◆ **SOURCE INFORMATION**:

(* ===== verification/ControllerServer.v ===== *)
(** * The controller server ([nav2_controller/controller_server.hpp], [controller_server.cpp])

    The node runs controllers, which are plugins: for a goal it gives the path to a controller and,
    in a loop, checks progress, lets the controller compute a velocity, publishes it, and asks a
    goal checker whether the robot has arrived. The callback [computeControl] runs in the worker of
    its action server ([ActionTask]). The strings that only fill log messages, bonds and the
    throttling of logs are left out. *)

From stdpp Require Import base option list numbers strings gmap relations.
From Stdlib Require Import ZArith Lia SpecFloat String.
From S2P Require Import Prelude Float64 Footprint NavFn Parameters CollisionSources VelocitySmoother NavMessages ActionServer ActionTask PluginNode ControllerPlugins.

Import Messages.

(** [nav2_core::Controller]. [computeVelocityCommands] has a pointer to the goal checker. *)
Class Controllers (K GC E : Type) : Type := {
  controller_configure : string -> virtual K E ();
  controller_cleanup : virtual K E ();
  controller_activate : virtual K E ();
  controller_deactivate : virtual K E ();
  setPlan : Path -> virtual K E ();
  computeVelocityCommands : PoseStamped -> Twist -> GC -> K -> E -> outcome TwistStamped * GC * K * E;
  cancel : virtual K E bool;
  setSpeedLimit : f64 -> bool -> virtual K E ();
  controller_reset : virtual K E () }.

(** The loaders of plugins make an instance of a type and, for checkers, initialize it with its
    name. *)
Class Loaders (PC GC K E : Type) : Type := {
  load_progress_checker : string -> string -> E -> outcome PC * E;
  load_goal_checker : string -> string -> E -> outcome GC * E;
  load_controller : string -> E -> outcome K * E }.

(** What the node asks of the ROS client library, its costmap node and its odometry subscriber. *)
Class Surroundings (W E : Type) : Type := {
  rclcpp_ok : E -> bool * E;
  make_rate : f64 -> outcome ();
  costmap_configure : E -> () * E;
  costmap_activate : E -> bool * E;
  costmap_deactivate : E -> () * E;
  costmap_cleanup : E -> () * E;
  isCurrent : E -> bool * E;
  costmap_robot_pose : E -> option PoseStamped * E;
  getTransformTolerance : E -> f64 * E;
  getBaseFrameID : E -> string * E;
  getGlobalFrameID : E -> string * E;
  odom_velocity : E -> Twist2D * E;
  publish_zero_velocity : E -> bool * E;
  get_subscription_count : E -> Z * E;
  deadline_passed : E -> bool * E;
  new_handles : E -> W * E }.

Module ControllerServer.
Import ActionServer Methods Task Parameters VelocitySmoother PluginNode.
(** ** No undefined behaviour *)

Section Sound.
Context `{!GoalHandleLaws W Goal Z Feedback}.

(** The loop over an unordered map reaches its elements only. *)
Context (buckets : forall l, bucket_order l ⊆ l).

(** No deactivation runs out of time: the other threads do not terminate goals. *)
Definition calm_step (s s' : server W) : Prop :=
  exists a, is_other a = true /\ (a = by_user -> deactivating s <> Deadline) /\ step true false a s s'.
Context (calm : forall e s, worker s = InCallback -> rtc calm_step s (fst (others e s))).

Definition base n : Prop :=
  (exists p, vel_publisher_ (members n) = Some p) /\
  exists s, server_of n = Some s /\ worker s = InCallback /\ inv s.

Definition has_controller id n : Prop := id ∈ dom (controllers_ (members n)).
Definition has_goal_checker id n : Prop := id ∈ dom (goal_checkers_ (members n)).
Definition has_progress_checker id n : Prop := id ∈ dom (progress_checkers_ (members n)).

(** The plugins of the task exist. *)
Definition chosen n : Prop :=
  base n /\ has_controller (current_controller_ (selected (members n))) n /\
  has_goal_checker (current_goal_checker_ (selected (members n))) n /\
  has_progress_checker (current_progress_checker_ (selected (members n))) n.

#[local] Instance base_stable : Stable base.
Proof. intros n n' [Hs _ Hp _ _ _ _] [Hn Hb]. split; [by rewrite Hp|by rewrite Hs]. Qed.
#[local] Instance has_controller_stable id : Stable (has_controller id).
Proof. intros n n' [_ _ _ _ _ _ Hk] Hn. unfold has_controller. by rewrite Hk. Qed.
#[local] Instance has_goal_checker_stable id : Stable (has_goal_checker id).
Proof. intros n n' [_ _ _ _ _ Hg _] Hn. unfold has_goal_checker. by rewrite Hg. Qed.
#[local] Instance has_progress_checker_stable id : Stable (has_progress_checker id).
Proof. intros n n' [_ _ _ _ Hp _ _] Hn. unfold has_progress_checker. by rewrite Hp. Qed.
#[local] Instance chosen_stable : Stable chosen.
Proof.
  intros n n' Hs (Hb & Hk & Hg & Hp). destruct (same_selected n n' Hs).
  split; [by apply (stable n)|]. repeat split; by apply (stable (I := _) n).
Qed.

(** Calls that are no undefined behaviour. *)
Lemma sound_quiet {A} I (c : control A) `{!Stable I} : (forall n, I n -> fst (c n) <> UB) -> (forall n0, keeps (same n0) c) -> sound I c.
Proof. intros Hu Hc n Hn. split; [by apply Hu|]. by apply (keeps_quiet I). Qed.

Lemma sound_look {A} I (f : E -> A * E) `{!Stable I} : sound I (look f).
Proof. apply sound_quiet; [done| |auto with keeps]. intros n _. unfold look. by destruct (f (outside n)). Qed.
#[local] Hint Resolve sound_look : keeps.
#[local] Hint Extern 1 (Stable _) => apply _ : keeps.

Lemma call_controller_ok {A} id (f : virtual K E A) n : has_controller id n -> fst (call_controller id f n) <> UB.
Proof. apply call_plugin_ok. Qed.
Lemma call_goal_checker_ok {A} id (f : virtual GC E A) n : has_goal_checker id n -> fst (call_goal_checker id f n) <> UB.
Proof. apply call_plugin_ok. Qed.
Lemma call_progress_checker_ok {A} id (f : virtual PC E A) n :
  has_progress_checker id n -> fst (call_progress_checker id f n) <> UB.
Proof. apply call_plugin_ok. Qed.

(** Calls of the current plugins. *)
Lemma current_controller_sound {A} (f : virtual K E A) id :
  ends (fun n => chosen n /\ current_controller_ (selected (members n)) = id) (call_controller id f)
    (fun r n => r <> UB /\ chosen n).
Proof.
  intros n [Hn <-]. split; [apply call_controller_ok, Hn|].
  apply (keeps_quiet chosen); [apply _|auto with keeps|done].
Qed.
Lemma current_goal_checker_sound {A} (f : virtual GC E A) id :
  ends (fun n => chosen n /\ current_goal_checker_ (selected (members n)) = id) (call_goal_checker id f)
    (fun r n => r <> UB /\ chosen n).
Proof.
  intros n [Hn <-]. split; [apply call_goal_checker_ok, Hn|].
  apply (keeps_quiet chosen); [apply _|auto with keeps|done].
Qed.
Lemma current_progress_checker_sound {A} (f : virtual PC E A) id :
  ends (fun n => chosen n /\ current_progress_checker_ (selected (members n)) = id) (call_progress_checker id f)
    (fun r n => r <> UB /\ chosen n).
Proof.
  intros n [Hn <-]. split; [apply call_progress_checker_ok, Hn|].
  apply (keeps_quiet chosen); [apply _|auto with keeps|done].
Qed.
#[local] Hint Resolve current_controller_sound current_goal_checker_sound current_progress_checker_sound : keeps.

(** A call of a plugin whose name is a value of the members. *)
Ltac current := apply own_value; intros ?; first [solve [auto with keeps]|eapply sound_then; [solve [auto with keeps]|intros ?]].

Lemma each_sound f l I `{!Stable I} :
  ends (fun n => I n /\ forall id, id ∈ l -> has_controller id n) (each_plugin controllers_ set_controllers l f) (fun r n => r <> UB /\ I n).
Proof.
  induction l as [|id l IH]; cbn; [intros n [Hn _]; by split|].
  apply (ends_bind _ _ _ (fun r n => r <> UB /\ I n /\ forall id, id ∈ l -> has_controller id n)).
  - intros n [Hn Hl]. split; [apply call_controller_ok, Hl; set_solver|].
    assert (same n (snd (call_controller id f n))) as Hs by (by apply (quiet_controller id f n n)).
    split; [by apply (stable n)|]. intros id' Hid. apply (stable (I := has_controller id') n _ Hs), Hl. set_solver.
  - intros [] n (_ & Hn). by apply IH.
  - by intros e n (_ & Hn & _).
  - by intros n (? & _).
Qed.

Lemma for_sound f I `{!Stable I} : sound I (for_controllers f).
Proof.
  intros n Hn. unfold for_controllers, get. expose. apply each_sound; [done|]. split; [done|].
  intros id Hid. apply buckets, list_elem_of_fmap in Hid as ([k v] & -> & Hkv). cbn.
  apply elem_of_dom. exists v. by apply elem_of_map_to_list.
Qed.
#[local] Hint Resolve for_sound : keeps.

(** Calls of the server. *)
Lemma calm_run s s' : rtc calm_step s s' -> worker s = InCallback -> inv s ->
  worker s' = InCallback /\ inv s' /\ (preempt_requested s = true -> preempt_requested s' = true).
Proof.
  induction 1 as [s|s t s' (a & Ho & Hd & Hst) _ IH]; intros Hw Hi; [done|].
  assert (worker t = InCallback) as Hwt.
  { eapply task_step_worker; [|exact Hw]. apply other_task. by exists a. }
  destruct (IH Hwt (step_inv true false a s t Hst Hi)) as (Hw' & Hi' & Hp). split; [done|]. split; [done|].
  intros Hs. apply Hp. destruct Hst; cbn in Ho; try discriminate Ho; try done.
  - unfold handle_accepted, is_running. cbn. rewrite Hw, orb_true_r. by repeat (case_match; cbn).
  - unfold deactivate_wait. by repeat (case_match; cbn).
  - by destruct (Hd eq_refl).
Qed.

(** A state whose server is as it should be and whose members have a property. *)
Definition good (J : controller PC GC K -> Prop) n : Prop := base n /\ J (members n).

Lemma server_sound {A} J (f : server W -> A * server W) :
  (forall s, worker s = InCallback -> inv s -> worker (snd (f s)) = InCallback /\ inv (snd (f s))) ->
  sound (good J) (with_server f).
Proof.
  intros Hf n [[Hp (s & Hs & Hw & Hi)] HJ]. unfold with_server. rewrite Hs.
  destruct (calm_run s _ (calm (outside n) s Hw) Hw Hi) as (Hw1 & Hi1 & _).
  destruct (others (outside n) s) as [s1 e]. cbn [fst] in *. destruct (Hf s1 Hw1 Hi1) as [Hw2 Hi2].
  destruct (f s1) as [a s2]. cbn in *. split; [done|]. split; [|exact HJ]. split; [exact Hp|]. by exists s2.
Qed.

Lemma ask_sound {A} J (f : server W -> A) : sound (good J) (ask f).
Proof. by apply server_sound. Qed.
Lemma tell_sound J c : sound (good J) (tell c).
Proof. apply server_sound. intros s Hw Hi. cbn. rewrite run_call_worker. split; [done|]. by apply run_call_inv. Qed.

(** The part of [chosen] that speaks of the members. *)
Definition names_exist (c : controller PC GC K) : Prop :=
  current_controller_ (selected c) ∈ dom (controllers_ c) /\
  current_goal_checker_ (selected c) ∈ dom (goal_checkers_ c) /\
  current_progress_checker_ (selected c) ∈ dom (progress_checkers_ c).

Lemma ask_base {A} (f : server W -> A) : sound base (ask f).
Proof. intros n Hn. destruct (ask_sound (fun _ => True) f n (conj Hn I)) as (? & ? & _). done. Qed.
Lemma tell_base c : sound base (tell c).
Proof. intros n Hn. destruct (tell_sound (fun _ => True) c n (conj Hn I)) as (? & ? & _). done. Qed.
Lemma ask_chosen {A} (f : server W -> A) : sound chosen (ask f).
Proof. exact (ask_sound names_exist f). Qed.
Lemma tell_chosen c : sound chosen (tell c).
Proof. exact (tell_sound names_exist c). Qed.
#[local] Hint Resolve ask_base tell_base ask_chosen tell_chosen : keeps.

Definition preempting n : Prop := exists s, server_of n = Some s /\ preempt_requested s = true.

Lemma ask_preempt : ends chosen (ask is_preempt_requested)
  (fun r n => exists b, r = Ok b /\ chosen n /\ (b = true -> preempting n)).
Proof.
  intros n Hn. destruct (ask_chosen is_preempt_requested n Hn) as [Hu Hc].
  unfold ask, with_server in *. destruct (server_of n) as [s|]; [|done].
  destruct (others (outside n) s) as [s1 e]. eexists. split; [done|]. split; [exact Hc|].
  intros Hp. by exists s1.
Qed.

Lemma accept_chosen : ends (fun n => chosen n /\ preempting n) accept (fun r n => exists g, r = Ok (Some g) /\ chosen n).
Proof.
  intros n [[[Hp (s & Hs & Hw & Hi)] HJ] (s' & Hs' & Hpre)]. rewrite Hs in Hs'. injection Hs' as <-.
  unfold accept, with_server. rewrite Hs.
  destruct (calm_run s _ (calm (outside n) s Hw) Hw Hi) as (Hw1 & Hi1 & Hp1).
  destruct (others (outside n) s) as [s1 e]. cbn [fst] in *. specialize (Hp1 Hpre).
  apply (inv_preempt s1 Hi1) in Hp1. destruct (pending_handle s1) as [p|] eqn:Epend; [|done].
  destruct (accept_pending_spec s1 p Hi1 Epend) as (Hi2 & Hg & _).
  pose proof (run_call_worker call_accept_pending s1) as Hw2. cbn in Hw2. rewrite Hw1 in Hw2.
  destruct (accept_pending_goal s1) as [g s2]. cbn in *. subst g. eexists. split; [done|].
  split; [|exact HJ]. split; [exact Hp|]. by exists s2.
Qed.

(** The pointer to the publisher is set. *)
Lemma publish_sound J v : sound (good J) (publishVelocity v).
Proof.
  intros n Hn. pose proof Hn as [[[p Hp] _] _]. unfold publishVelocity, own, look, query. expose. cbn. rewrite Hp.
  destruct (is_activated p) eqn:Ha; [|by split].
  destruct (get_subscription_count (outside n)) as [count e]. cbn. rewrite ?Ha.
  destruct (0 <? count); by split.
Qed.
Lemma publish_base v : sound base (publishVelocity v).
Proof. intros n Hn. destruct (publish_sound (fun _ => True) v n (conj Hn I)) as (? & ? & _). done. Qed.
Lemma publish_chosen v : sound chosen (publishVelocity v).
Proof. exact (publish_sound names_exist v). Qed.
#[local] Hint Resolve publish_base publish_chosen : keeps.

Lemma zero_velocity_sound I `{!Stable I} : sound I zero_velocity.
Proof. unfold zero_velocity. keep. Qed.
Lemma robot_velocity_sound I `{!Stable I} : sound I robot_velocity.
Proof. unfold robot_velocity. keep. Qed.
#[local] Hint Resolve zero_velocity_sound robot_velocity_sound : keeps.
Lemma publish_zero_base : sound base publishZeroVelocity.
Proof. unfold publishZeroVelocity. keep. Qed.
Lemma publish_zero_chosen : sound chosen publishZeroVelocity.
Proof. unfold publishZeroVelocity. keep. Qed.
#[local] Hint Resolve publish_zero_base publish_zero_chosen : keeps.

Lemma assign_sound I f `{!Stable I} : (forall n0, keeps (same n0) (assign f)) -> sound I (assign f).
Proof. intros Hf. by apply sound_quiet. Qed.

Ltac quiet_assign := apply assign_sound; [apply _|intros ?; by apply quiet_assign].

Lemma plan_sound path : sound chosen (setPlannerPath path).
Proof.
  unfold setPlannerPath. destruct (last (poses path)) as [p|]; [|auto with keeps].
  current. apply sound_bind; [quiet_assign|intros _].
  current. quiet_assign.
Qed.
#[local] Hint Resolve plan_sound : keeps.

◆ **THE PROBLEM**: Could you write out, exactly as they stand, only the lines above that begin at the line with "costmap_cleanup : E -> () * E;" and stop after the line with "exists a, is_other"?

◆ **RESULT OF THE TASK**:
  costmap_cleanup : E -> () * E;
  isCurrent : E -> bool * E;
  costmap_robot_pose : E -> option PoseStamped * E;
  getTransformTolerance : E -> f64 * E;
  getBaseFrameID : E -> string * E;
  getGlobalFrameID : E -> string * E;
  odom_velocity : E -> Twist2D * E;
  publish_zero_velocity : E -> bool * E;
  get_subscription_count : E -> Z * E;
  deadline_passed : E -> bool * E;
  new_handles : E -> W * E }.

Module ControllerServer.
Import ActionServer Methods Task Parameters VelocitySmoother PluginNode.
(** ** No undefined behaviour *)

Section Sound.
Context `{!GoalHandleLaws W Goal Z Feedback}.

(** The loop over an unordered map reaches its elements only. *)
Context (buckets : forall l, bucket_order l ⊆ l).

(** No deactivation runs out of time: the other threads do not terminate goals. *)
Definition calm_step (s s' : server W) : Prop :=
  exists a, is_other a = true /\ (a = by_user -> deactivating s <> Deadline) /\ step true false a s s'.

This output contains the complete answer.